- GIVEN DATA
Lemma TrackAlloc_own s th info trace ext info' trace' s' :
  TrackAlloc avx xxh s th info trace ext = Ret (info', trace', s') →
  if ext then m_innerBtTracker s' = m_innerBtTracker s
  else ∃ ibt, Static_InsertStacktrace xxh (m_innerBtTracker s) trace = Ret (info_traceId info', ibt)
         ∧ m_innerBtTracker s' = ibt.
Proof.
  unfold TrackAlloc. destruct ext; intros E.
  - apply bind_ret_inv in E as (s1 & E1 & E). apply queue_ensure in E1 as (_ & _ & E1).
    apply bind_ret_inv in E as (t & _ & E). apply bind_ret_inv in E as ([[[i tr] t'] bt] & _ & E).
    apply bind_ret_inv in E as (s2 & E2 & E). apply queue_store in E2 as (_ & _ & E2). simplify_eq. congruence.
  - apply bind_ret_inv in E as ([id ibt] & -> & E). exists ibt. set (s1 := with_inner _ _ _ _ _) in E.
    destruct (inner_first s1 th).
    + apply bind_ret_inv in E as (s2 & E2 & E). apply bind_ret_inv in E as (s3 & E3 & E). simplify_eq.
      by rewrite (first_ibt _ _ _ _ E2 E3).
    + simplify_eq. unfold PostponeAlloc. by rewrite Postpone_ibt.
Qed.

Lemma TrackRealloc_own s th prev info trace ext info' trace' s' :
  TrackRealloc avx xxh s th prev info trace ext = Ret (info', trace', s') →
  if ext then m_innerBtTracker s' = m_innerBtTracker s
  else ∃ ibt, Static_InsertStacktrace xxh (m_innerBtTracker s) trace = Ret (info_traceId info', ibt)
         ∧ m_innerBtTracker s' = ibt.
Proof.
  unfold TrackRealloc. destruct ext; intros E.
  - apply bind_ret_inv in E as (s1 & E1 & E). apply queue_ensure in E1 as (_ & _ & E1).
    apply bind_ret_inv in E as (t & _ & E). apply bind_ret_inv in E as ([[[i tr] t'] bt] & _ & E).
    apply bind_ret_inv in E as (s2 & E2 & E). apply queue_store in E2 as (_ & _ & E2). simplify_eq. congruence.
  - apply bind_ret_inv in E as ([id ibt] & -> & E). exists ibt. set (s1 := with_inner _ _ _ _ _) in E.
    destruct (inner_first s1 th).
    + apply bind_ret_inv in E as (s2 & E2 & E). apply bind_ret_inv in E as (s3 & E3 & E). simplify_eq.
      by rewrite (first_ibt _ _ _ _ E2 E3).
    + simplify_eq. unfold PostponeAlloc, PostponeDealloc. by rewrite !Postpone_ibt.
Qed.
(** [init_memhawk]; [profiler] is the new [MemHawk] when the program name matches, with
    the depth and the unwinder of the configuration. *)
Definition init_memhawk (s : Hawk) (profiler : option (M * Z * bool)) : Hawk :=
  match profiler with
  | Some (m, depth, absl) =>
    mkHawk (hk_libc s) (hk_headers s) (hk_bytes s) true true true m depth absl (hk_guards s)
  | None =>
    mkHawk (hk_libc s) (hk_headers s) (hk_bytes s) true true (gl_memhawkReady s) (gl_memhawk s)
      (TrackDepth s) (UseAbslStacktraces s) (hk_guards s)
  end.

(** [deinit_memhawk] up to [MemHawk::Stop]: nothing is tracked afterwards. *)
Definition deinit_memhawk (s : Hawk) : Hawk :=
  mkHawk (hk_libc s) (hk_headers s) (hk_bytes s) (gl_initialised s) (gl_dlInitialised s) false
    (gl_memhawk s) (TrackDepth s) (UseAbslStacktraces s) (hk_guards s).

Definition AdditionalSize : Z := 16.

(** Integer division by zero is undefined. *)
Definition align_ceil (value alignment : Z) : outcome Z :=
  if alignment =? 0 then Undef
  else Ret (u64 (u64 (value + alignment - 1) / alignment * alignment)).

(** *** Memory *)

(** Is [a, a + n) within a live block? *)
Definition within_block (bs : blocks) (a n : Z) : bool :=
  bool_decide (map_Exists (fun q b => q ≤ a ∧ a + n ≤ q + b.2) bs).

Definition write_header (s : Hawk) (a : Z) (info : AllocInfo) : outcome Hawk :=
  if within_block (live (hk_libc s)) a AdditionalSize
  then Ret (with_headers s (<[a := info]> (hk_headers s))) else Undef.

Definition read_header (s : Hawk) (a : Z) : outcome AllocInfo :=
  match hk_headers s !! a with
  | Some info => if within_block (live (hk_libc s)) a AdditionalSize then Ret info else Undef
  | None => Undef
  end.

Definition fill (b : Z → Z) (p n v : Z) : Z → Z :=
  fun a => if (p <=? a) && (a <? p + n) then v else b a.
Definition copy (b : Z → Z) (dst src n : Z) : Z → Z :=
  fun a => if (dst <=? a) && (a <? dst + n) then b (src + (a - dst)) else b a.

(** [memcpy] and [memset] must stay within blocks. *)
Definition memcpy (s : Hawk) (dst src n : Z) : outcome Hawk :=
  if within_block (live (hk_libc s)) dst n && within_block (live (hk_libc s)) src n
  then Ret (with_bytes s (copy (hk_bytes s) dst src n)) else Undef.

(** *** Calls into libc: freeing what is not a block is undefined *)

Definition call_free (s : Hawk) (p : Z) : outcome Hawk :=
  match live (hk_libc s) !! p with
  | Some (OLibc, _) => Ret (with_libc s (libc_free (hk_libc s) p))
  | _ => Undef
  end.

(** [munmap] of a whole mapping; unmapping anything else would destroy other data. *)
Definition call_munmap (s : Hawk) (p n : Z) : outcome Hawk :=
  match live (hk_libc s) !! p with
  | Some (OMmap, m) => if m =? n then Ret (with_libc s (os_munmap (hk_libc s) p n)) else Undef
  | _ => Undef
  end.

(** [realloc] moves the bytes that both blocks have. *)
Definition call_realloc (s : Hawk) (p n : Z) : outcome (Z * Hawk) :=
  match live (hk_libc s) !! p with
  | Some (OLibc, m) =>
    let '(q, l) := libc_realloc (hk_libc s) p n in
    if q =? 0 then Ret (q, with_libc s l)
    else Ret (q, with_bytes (with_libc s l) (copy (hk_bytes s) q p (Z.min m n)))
  | _ => Undef
  end.

(** *** Tracking *)

Definition TrackAllocation (s : Hawk) (th : nat) (userPtr userSize offset : Z) (trace : Stacktrace)
  : outcome Hawk :=
  let infoLocation := userPtr - AdditionalSize in
  s ← write_header s infoLocation (AllocInfo_ctor userSize offset);
  match GetMemHawk s with
  | Some memhawk =>
    '(info, m) ← prof_TrackAlloc memhawk th (AllocInfo_ctor userSize offset) trace
                   (IsExternal (guard_of s th));
    write_header (with_memhawk s m) infoLocation info
  | None => Ret s
  end.

Definition TrackReallocation (s : Hawk) (th : nat) (userPtr userSize offset : Z) (prev : AllocInfo)
    (trace : Stacktrace) : outcome Hawk :=
  let infoLocation := userPtr - AdditionalSize in
  s ← write_header s infoLocation (AllocInfo_ctor userSize offset);
  match GetMemHawk s with
  | Some memhawk =>
    '(info, m) ← prof_TrackRealloc memhawk th prev (AllocInfo_ctor userSize offset) trace
                   (IsExternal (guard_of s th));
    write_header (with_memhawk s m) infoLocation info
  | None => Ret s
  end.

(** Construction and destruction of a local [RecursiveStacktrace]. *)
Definition enter_stacktrace (s : Hawk) (th : nat) (depth : Z) : outcome (Stacktrace * Hawk) :=
  '(g, trace) ← RecursiveStacktrace_ctor self_profiling uninit (guard_of s th) depth
                  (UseAbslStacktraces s);
  Ret (trace, with_guard s th g).

Definition leave_stacktrace (s : Hawk) (th : nat) : outcome Hawk :=
  g ← RecursiveStacktrace_dtor self_profiling (guard_of s th); Ret (with_guard s th g).

(** *** Before initialisation *)

Definition mmap_malloc (s : Hawk) (size : Z) : outcome (Z * Hawk) :=
  let totalSize := u64 (size + AdditionalSize) in
  let '(ptr, l) := os_mmap (hk_libc s) totalSize in
  let s := with_libc s l in
  if ptr =? MAP_FAILED then Ret (0, s)
  else
    let s := with_bytes s (fill (hk_bytes s) ptr totalSize 0) in
    s ← write_header s ptr (mkAllocInfo size AdditionalSize InvalidTraceId);
    Ret (ptr + AdditionalSize, s).

Definition mmap_free (s : Hawk) (ptr : Z) (info : AllocInfo) : outcome Hawk :=
  call_munmap s ptr (u64 (info_size info + info_offset info)).

Definition mmap_realloc (s : Hawk) (ptr size : Z) : outcome (Z * Hawk) :=
  if ptr =? 0 then mmap_malloc s size
  else
    info ← read_header s (ptr - AdditionalSize);
    let origPtr := ptr - info_offset info in
    '(realloced, s) ← mmap_malloc s size;
    if realloced =? 0 then Ret (0, s)
    else
      s ← memcpy s realloced ptr (Z.min (info_size info) size);
      s ← mmap_free s origPtr info;
      Ret (realloced, s).
(** The end of every allocation function: the block is tracked under a fresh guard. *)
Lemma tail_spec n f s es user th base size off l b :
  hawk_inv (S n) f s es user → gl_initialised s = true → 0 ≤ f th < 7 →
  fresh_block (live (hk_libc s)) base (size + off) →
  live l = <[base := (OLibc, size + off)]> (live (hk_libc s)) →
  16 ≤ off < 2 ^ 32 → 0 ≤ size → size + off < 2 ^ 64 →
  let s1 := with_bytes (with_libc s l) b in
  ∃ trace s2 s3 s4,
    enter_stacktrace self_profiling uninit s1 th (TrackDepth s1) = Ret (trace, s2) ∧
    TrackAllocation s2 th (base + off) size off trace = Ret s3 ∧
    leave_stacktrace self_profiling s3 th = Ret s4 ∧
    same_mode s s4 ∧ hk_bytes s4 = b ∧ granted n f s es user size (base + off) s4.
Proof.
  intros Hi Hinit Hf Hfr El Ho Hs Ht s1.
  destruct (enter_spec f s1 th (TrackDepth s1)) as (trace & g & E1 & Hg & Hw);
    [apply Hi|done|apply Hi|].
  destruct (TrackAllocation_spec n (with_guard s1 th g) es th (base + off) size off trace)
    as (info & m & E2 & (T1 & T2 & T3) & Hp); [intros Hr; by apply Hi|done| |].
  { cbn. rewrite El. eapply within_block_in; [apply lookup_insert_eq|lia|lia]. }
  cbn in T1, T2.
  destruct (leave_spec f (with_headers (with_memhawk (with_guard s1 th g) m)
    (<[base + off - 16 := info]> (hk_headers s))) th) as (g' & E3 & Hg'); [exact Hg|done|].
  eexists trace, _, _, _. split; [exact E1|]. split; [exact E2|]. split; [exact E3|].
  split; [done|]. split; [done|]. rewrite <- T1.
  apply (granted_inv n f s _ es user base (size + off) OLibc (base + off) info); try done; try lia.
Qed.

(** *** Allocation *)

(** Zeroed memory at a new pointer. *)
Definition zeroed s' (p size : Z) : Prop := p = 0 ∨ ∀ a, p ≤ a < p + size → hk_bytes s' a = 0.

(** A refused request changes nothing. *)
Lemma refused n f s es user size al l : hawk_inv (S n) f s es user → live l = live (hk_libc s) →
  replies n f s es user size al 0 (with_libc s l).
Proof.
  intros Hi El. split; [done|]. split; [done|]. left. split; [done|].
  apply hawk_inv_le. change (with_libc s l) with (with_bytes (with_libc s l) (hk_bytes s)).
  by apply hawk_inv_libc.
Qed.
Lemma flush_unbroken hash_order env finder w w' : clean_env env → unbroken (ht_ofstream w) →
  Heaptrack_FlushData hash_order env finder w = Ret w' → unbroken (ht_ofstream w').
Proof.
  intros He Hw E. unfold Heaptrack_FlushData in E. apply bind_ret_inv in E as (l1 & E1 & E). apply bind_ret_inv in E as (l2 & E2 & E).
  apply bind_ret_inv in E as ([l3 upd] & E3 & E). apply bind_ret_inv in E as (w1 & E4 & E). injection E as <-. cbn.
  assert (unbroken l1) as H1 by (eapply write_line_unbroken; [exact E1|exact Hw|clean_tokens]).
  assert (unbroken l2) as H2 by (eapply write_line_unbroken; [exact E2|exact H1|clean_tokens]).
  eapply flush_traces_unbroken; [|exact E4]. cbn. destruct (ht_updateModules w); [|by injection E3 as <- <-].
  apply bind_ret_inv in E3 as (l & E3 & [= <- <-]). eapply dl_iterate_unbroken; [exact He| |exact E3].
  apply Forall_app. split; [done|]. apply Forall_singleton. by_evaluation.
Qed.

Lemma account_stream m w : ht_ofstream (Heaptrack_AccountSnapshot w m) = ht_ofstream w.
Proof.
  unfold Heaptrack_AccountSnapshot. generalize (map_to_list m). intros l. revert w.
  induction l as [|[id s] l IH]; intros w; [done|]. cbn [foldl]. by rewrite IH.
Qed.

Lemma ctor_unbroken exe cmdline pageSize physPages w : clean_names exe cmdline →
  HeaptrackWriter_ctor exe cmdline pageSize physPages = Ret w → unbroken (ht_ofstream w).
Proof.
  intros [He Hc] E. unfold HeaptrackWriter_ctor in E. apply bind_ret_inv in E as (l1 & E1 & E). apply bind_ret_inv in E as (l2 & E2 & E).
  apply bind_ret_inv in E as (l3 & E3 & E). apply bind_ret_inv in E as (l4 & E4 & E). injection E as <-. cbn.
  assert (unbroken l1) as H1 by (eapply write_line_unbroken; [exact E1|constructor|clean_tokens]).
  assert (unbroken l2) as H2.
  { unfold WriteExe in E2. destruct exe as [path|]; [|by injection E2 as <-]. destruct (_ && _); [|by injection E2 as <-].
    eapply write_line_unbroken; [exact E2|exact H1|]. apply List.Forall_cons; [cbn; by_evaluation|].
    apply List.Forall_cons; [done|]. apply List.Forall_cons; [cbn; by apply He|constructor]. }
  eapply write_line_unbroken; [exact E4| |clean_tokens]. unfold WriteCommandLine in E3.
  rewrite WriteCommandLine_loop_spec in E3 by done. injection E3 as <-. apply Forall_app. split; [done|]. apply Forall_singleton.
  rewrite !not_elem_of_cons. split_and!; [done|done|]. by intros [_ H]%list_elem_of_filter.
Qed.

Definition op_clean (op : hop) : Prop := match op with HFlush env => clean_env env | _ => True end.

Lemma hrun_unbroken hash_order finder ops : ∀ w w', Forall op_clean ops → unbroken (ht_ofstream w) →
  hrun hash_order finder w ops = Ret w' → unbroken (ht_ofstream w').
Proof.
  induction ops as [|op ops IH]; intros w w' Hops Hw E; cbn [hrun] in E; [by injection E as <-|].
  apply Forall_cons in Hops as [Hop Hops]. apply bind_ret_inv in E as (w1 & E1 & E). eapply IH; [done| |exact E].
  destruct op as [m|env|]; cbn in E1.
  - injection E1 as <-. by rewrite account_stream.
  - by eapply flush_unbroken.
  - by injection E1 as <-.
Qed.

(** ** Properties *)

(** A number of up to 15 hexadecimal digits is written so that it reads back as itself
    and as one word; a longer one writes the terminating null behind the buffer. *)
Lemma hex_values v : is_u64 v →
  if v <? 2 ^ 60 then ∃ t, WriteHexValue v = Ret t ∧ parse_hex t = Some v ∧ words t = [t]
  else WriteHexValue v = Undef.
Proof.
  intros Hv. unfold is_u64 in Hv. destruct (Z.ltb_spec v (2 ^ 60)).
  - destruct (hex_text v) as (t & E & Hp & Hs); [lia|]. exists t. split_and!; try done.
    by apply words_single.
  - apply WriteHexValue_long. split; [exact Hv|]. right. exact H.
Qed.

(** C27: for any sequence of snapshots, flushes and changes of the modules, no line fails
    to be written, and after a final flush a reader of the characters of the file finds, under
    every id with a positive balance and frames that the finder knows, one allocation of exactly the
    balance, at a node whose path is the trace of the id (addresses less one), and no allocation
    under any other id, in particular none under an id for which the finder has no answer.  The
    limits of the format: addresses are at most 2^60, every other number that is written is
    below 2^60 (a longer one does not fit the buffer of [WriteHexValue]), balances do not leave
    the 64 bits, there are fewer than 2^26 entries, and the path of the program, its command line
    and the names of the modules have no newline. *)
Theorem heaptrack_replay (hash_order : gset Z → list Z) (finder : Z → outcome (option Stacktrace))
    (answers : Z → option Stacktrace) exe cmdline pageSize physPages ops env :
  (∀ X, hash_order X ≡ₚ elements X) → (∀ id, finder id = Ret (answers id)) →
  (∀ id st, answers id = Some st → st_ok st ∧ Forall (fun p => 0 ≤ p ≤ 2 ^ 60) (GetTrace st)) →
  0 ≤ pageSize < 2 ^ 60 → 0 ≤ physPages < 2 ^ 60 → clean_names exe cmdline →
  Forall op_ok ops → Forall op_clean ops → env_ok env → clean_env env →
  (∀ k id, - 2 ^ 63 ≤ balance (take k ops) id < 2 ^ 60) → 1 + 64 * entries ops < 2 ^ 32 →
  ∃ w0 w1 w, HeaptrackWriter_ctor exe cmdline pageSize physPages = Ret w0
    ∧ hrun hash_order finder w0 ops = Ret w1
    ∧ Heaptrack_FlushData hash_order env finder w1 = Ret w
    ∧ let r := read_text (file_text (ht_ofstream w)) in
      ∀ id, match (if 0 <? balance ops id then answers id else None) with
            | Some st => ∃ node, rd_live r !! id = Some (balance ops id, node)
                   ∧ node_path 64 (rd_nodes r) node = Some (Z.pred <$> frames st)
            | None => rd_live r !! id = None
            end.
Proof.
  intros Hord Hfind Ht Hp Hq Hn Hops Hcl Henv Hce Hb Hz.
  destruct (ctor_spec answers exe cmdline pageSize physPages Hp Hq) as (w0 & E0 & Hg0 & Hc0 & Hs0).
  destruct (replay_spec hash_order Hord finder answers Ht Hfind ops env w0 Hg0 Hc0 Hs0 Hops Henv Hb Hz)
    as (w1 & w & E1 & E2 & Hw & Hu & Hc). exists w0, w1, w. split; [done|]. split; [done|]. split; [done|]. cbv zeta.
  rewrite read_text_lines.
  - intros id. rewrite <- Hc. pose proof (reader_live answers Ht w Hw Hu id) as Hr. by destruct (0 <? current w id).
  - eapply flush_unbroken; [exact Hce| |exact E2]. eapply hrun_unbroken; [exact Hcl| |exact E1]. by eapply ctor_unbroken.
Qed.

- TASK OBJECTIVE
Only lines of the material that contain the word "userPtr" belong in the answer; copy each one.

- SOLUTION
Definition TrackAllocation (s : Hawk) (th : nat) (userPtr userSize offset : Z) (trace : Stacktrace)
  let infoLocation := userPtr - AdditionalSize in
Definition TrackReallocation (s : Hawk) (th : nat) (userPtr userSize offset : Z) (prev : AllocInfo)
  let infoLocation := userPtr - AdditionalSize in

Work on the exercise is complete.